What to do — Transcribe, word for word and without additions, each line below from the one containing "Lemma wp_strip_vxlan o" through the one containing "assert (encode p", both ends included.

Exercise input —
____

Lemma wp_ins_vxlan f pad rip sip vni (Q : Z → lstate K → Prop) s :
  lpkt s = encode f ++ pad → frame_ok f = true → is_v4 f = true → bytes_ok (lpkt s) →
  vlan0 (l2m (xf s)) = 0 → l3_len (pm (xf s)) = ip_len f → ip_len f + 50 < 2 ^ 16 →
  length (dl_dst (il2m (xf s))) = 6%nat → length (dl_src (il2m (xf s))) = 6%nat →
  dl_type (il2m (xf s)) = ethertype (f_l3 f) → 0 ≤ vni < 2 ^ 24 →
  (∀ κ, Q (-1) (dropped (s <| lkern := κ |>))) →
  (∀ κ tos id frag c,
     let o := vtep f tos id frag c sip rip (u16 (m_source (l34m (xf s)) + VXLAN_OUDP_SPORT))
                (ip_len f + 30) in
     0 ≤ tos < 2 ^ 8 → 
     Q 0 (s <| lkern := κ |>
            <| lpkt := encode (vxlan_encap o VXLAN_VI_FLAG_ON vni 0
                                 (with_macs f (il2m (xf s)))) ++ pad |>
            <| xf := ins_vxlan_md vni (xf s) |>)) →
  wpf (dp_do_ins_vxlan rip sip (bpf_htonl (256 * vni))) Q s.
Proof.
  intros E Hok Hv4 Hb Hvl Hlen Hmax Hd Hs Hty Hvni HF HQ. apply wp_run.
  unfold dp_do_ins_vxlan. apply wp_bind, wp_gets. rewrite Hvl. cbn [negb Z.eqb when].
  apply wp_bind, wp_ret. cbn zeta. apply wp_bind.
  destruct (eth_bytes_ok f pad) as [Hbe Hbp]; [by rewrite <-E|].
  pose proof (frame_ok_inv f Hok) as (_ & _ & _ & Hl3 & _).
  pose proof (l3_len_of_range _ Hl3) as Hr3. pose proof (length_eth_fields f Hok) as Hle.
  apply (wp_room_fields vxlan_widths _ f pad); [done..|reflexivity|exact HF|].
  intros κ fs Hl Hcb. cut_fields fs Hl Hcb. fold (eth_bytes f) in Hle.
  set (eth := eth_bytes f) in *. set (post := l3_bytes f ++ pad) in *. set (s1 := s <| lkern := κ |>).
  change (concat [r; r0; r1; r2; r3; r4; r5; r6; r7; r8; r9; r10; r11; r12; r13; r14; r15; r16; r17])
    with (concat ([r; r0; r1; r2; r3; r4; r5; r6; r7; r8] ++
                  [r9; r10; r11; r12; r13; r14; r15; r16; r17])).
  rewrite concat_app, <-app_assoc. set (post1 := _ ++ post).
  match goal with |- wpb _ _ _ ?st => change st with
    (set_pkt (eth ++ concat (ip_fields r r0 r1 r2 r3 r4 r5 r6 r7 r8) ++ post1) s1) end.
  apply wp_bind, wp_need_drop; [by long_enough|].
  apply wp_bind, wp_need_drop; [by long_enough|].
  apply wp_bind, wp_gets. change (xf (set_pkt ?m s1)) with (xf s). rewrite Hlen.
  change (sizeof_iphdr + sizeof_udphdr + sizeof_vxlanhdr + sizeof_ethhdr) with 50.
  replace (ip_len f + 50 - sizeof_iphdr) with (ip_len f + 30) by (unfold sizeof_iphdr; lia).
  apply wp_bind. eapply (wp_outer_ip eth post1);
    [apply get_set_pkt|cbn [map ip_fields]; congruence| |change (14 = Z.of_nat (length eth)); lia
    |unfold ip_len in *; lia|].
  { rewrite get_set_pkt. subst post1. cbn [ip_fields concat]. unfold bytes_ok in *.
    rewrite !Forall_app. by split_and!. }
  intros c Hc _. rewrite set_set_pkt. set (ip := concat (hdr _ _ _ _ _ _ _ _ _ _)).
  assert (length ip = 20%nat) as Hip by (subst ip; unfold hdr, ip_fields; cbn [concat];
    rewrite !length_app, !length_le_bytes, ?length_be_bytes; cbn [length]; lia).
  subst post1. rewrite (app_assoc eth ip). set (pre := eth ++ ip).
  assert (length pre = 34%nat) as Hpre by (subst pre; by rewrite length_app, Hle, Hip).
  apply wp_bind, wp_need_drop; [by long_enough|]. unfold outer_udp, store16, store32.
  apply wp_bind, wp_bind. store_field 0%nat. apply wp_bind. store_field 1%nat.
  apply wp_bind. store_field 3%nat. store_field 2%nat. cbv beta.
  apply wp_bind, wp_need_drop; [by long_enough|].
  apply wp_bind. store_field 5%nat. apply wp_bind. store_field 4%nat.
  apply wp_bind, wp_need_drop; [by long_enough|].
  apply wp_bind. store_field 6%nat. apply wp_bind. store_field 7%nat. apply wp_bind. store_field 8%nat.
  apply wp_bind, wp_upd_xf, wp_ret.
  assert (le_bytes 1 (le_val r0) = r0 ∧ le_bytes 2 (le_val r2) = r2 ∧ le_bytes 2 (le_val r3) = r3)
    as (E0 & E2 & E3).
  { split_and!; [rewrite <-L0|rewrite <-L2|rewrite <-L3]; by apply le_bytes_val. }
  specialize (HQ κ (le_val r0) (le_val r2) (le_val r3) c). cbn zeta in HQ.
  rewrite encode_vtep, E0, E2, E3 in HQ by done.
  rewrite Hty, le_bytes4_htonl, ntohl_htonl, (u16_id (ip_len f + 30)) by (unfold ip_len in *; lia).
  rewrite (le_bytes2_htons (ip_len f + 30)). fold (be_bytes 2 (ip_len f + 30)). subst pre ip eth post. rewrite <-app_assoc. apply HQ.
  pose proof (le_val_range _ B0) as Hr. by rewrite L0 in Hr.
Qed.
(** *** Removal at the other end *)
Lemma wp_strip_vxlan o f flags vni res pad (Q : Z → lstate K → Prop) s :
  let p := vxlan_encap o flags vni res f in
  lpkt s = encode p ++ pad → frame_ok p = true → frame_ok f = true → is_udp (f_l4 o) = true →
  l3_len_of (f_l3 o) = 20 →
  dl_dst (il2m (xf s)) = f_dst f → dl_src (il2m (xf s)) = f_src f →
  dl_type (il2m (xf s)) = ethertype (f_l3 f) → vlan0 (il2m (xf s)) = 0 →
  (∀ κ, Q (-1) (dropped (s <| lkern := κ |>))) →
  (∀ κ, Q 0 (s <| lkern := κ |> <| lpkt := encode f ++ pad |>)) →
  wpf (dp_do_strip_vxlan 50) Q s.
Proof.
  intros p E Hokp Hok Hu Hl3 Hd Hs Hty Hvl HF HQ. apply wp_run, wp_bind, wp_or_drop.
  destruct (encode_split p pad Hokp) as [Et Ed].
  assert (encode p ++ pad = eth_bytes p ++ concat (l3_fields (f_l3 p) (l4_proto (f_l4 p)) (Z.of_nat (length (l4_bytes p)))) ++
    concat (l4_fields (f_l4 o)) ++ concat (vxlan_fields flags vni res) ++ eth_bytes f ++ l3_bytes f ++ pad) as Ep.
  { unfold encode, l3_bytes at 1, l4_bytes at 2. change (f_l4 p) with (f_l4 o).
    change (f_data p) with (concat (vxlan_fields flags vni res) ++ encode f). unfold encode, eth_bytes.
    by rewrite <-!app_assoc. }
  pose proof (length_eth_fields p Hokp) as L1. fold (eth_bytes p) in L1.
  pose proof (length_eth_fields f Hok) as L5. fold (eth_bytes f) in L5.
  pose proof (frame_ok_inv p Hokp) as (_ & _ & _ & H3 & _).
  pose proof (length_l3_fields _ (l4_proto (f_l4 p)) (Z.of_nat (length (l4_bytes p))) H3) as L2.
  change (l3_len_of (f_l3 p)) with (l3_len_of (f_l3 o)) in L2. rewrite Hl3 in L2.
  assert (length (concat (l4_fields (f_l4 o))) = 8%nat) as L3
    by (destruct (f_l4 o); [done|]; cbn [l4_fields concat];
        by rewrite !length_app, !length_le_bytes, length_be_bytes).
  assert (length (concat (vxlan_fields flags vni res)) = 8%nat) as L4 by done.
  assert (drop 64 (encode p ++ pad) = l3_bytes f ++ pad) as Edr.
  { rewrite Ep, !app_assoc, <-(app_assoc _ (l3_bytes f)). apply drop_app_length'.
    rewrite !length_app. lia. }
  apply wp_delete_room; [done| |exact HF|].
  { rewrite E, Ep, !length_app. lia. }
  intros κ. rewrite E, Et. change (14 + Z.to_nat 50)%nat with 64%nat. rewrite Edr.
  unfold eth_bytes, eth_fields.
  match goal with |- wpb _ _ _ (?s1 <| lpkt := take _ _ ++ _ |>) => idtac | |- wpb _ _ _ ?st =>
    change st with (set_pkt ([] ++ concat [f_dst p; f_src p; le_bytes 2 (ethertype (f_l3 p))] ++
                             l3_bytes f ++ pad) (s <| lkern := κ |>)) end.
  pose proof (frame_ok_inv p Hokp) as (D1 & D2 & _). pose proof (frame_ok_inv f Hok) as (D3 & D4 & _).
  apply wp_bind, wp_need_drop; [by long_enough|]. apply wp_bind, wp_gets.
  change (xf (set_pkt ?m (s <| lkern := κ |>))) with (xf s).
  rewrite Hvl. cbn [Z.eqb negb]. unfold put_macs, store16. rewrite Hd, Hs, Hty.
  apply wp_bind, wp_bind. store_field 0%nat. store_field 1%nat. apply wp_bind. store_field 2%nat.
  apply wp_ret. specialize (HQ κ). unfold encode in HQ. by rewrite <-app_assoc in HQ.
Qed.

____

Response —
Lemma wp_strip_vxlan o f flags vni res pad (Q : Z → lstate K → Prop) s :
  let p := vxlan_encap o flags vni res f in
  lpkt s = encode p ++ pad → frame_ok p = true → frame_ok f = true → is_udp (f_l4 o) = true →
  l3_len_of (f_l3 o) = 20 →
  dl_dst (il2m (xf s)) = f_dst f → dl_src (il2m (xf s)) = f_src f →
  dl_type (il2m (xf s)) = ethertype (f_l3 f) → vlan0 (il2m (xf s)) = 0 →
  (∀ κ, Q (-1) (dropped (s <| lkern := κ |>))) →
  (∀ κ, Q 0 (s <| lkern := κ |> <| lpkt := encode f ++ pad |>)) →
  wpf (dp_do_strip_vxlan 50) Q s.
Proof.
  intros p E Hokp Hok Hu Hl3 Hd Hs Hty Hvl HF HQ. apply wp_run, wp_bind, wp_or_drop.
  destruct (encode_split p pad Hokp) as [Et Ed].
  assert (encode p ++ pad = eth_bytes p ++ concat (l3_fields (f_l3 p) (l4_proto (f_l4 p)) (Z.of_nat (length (l4_bytes p)))) ++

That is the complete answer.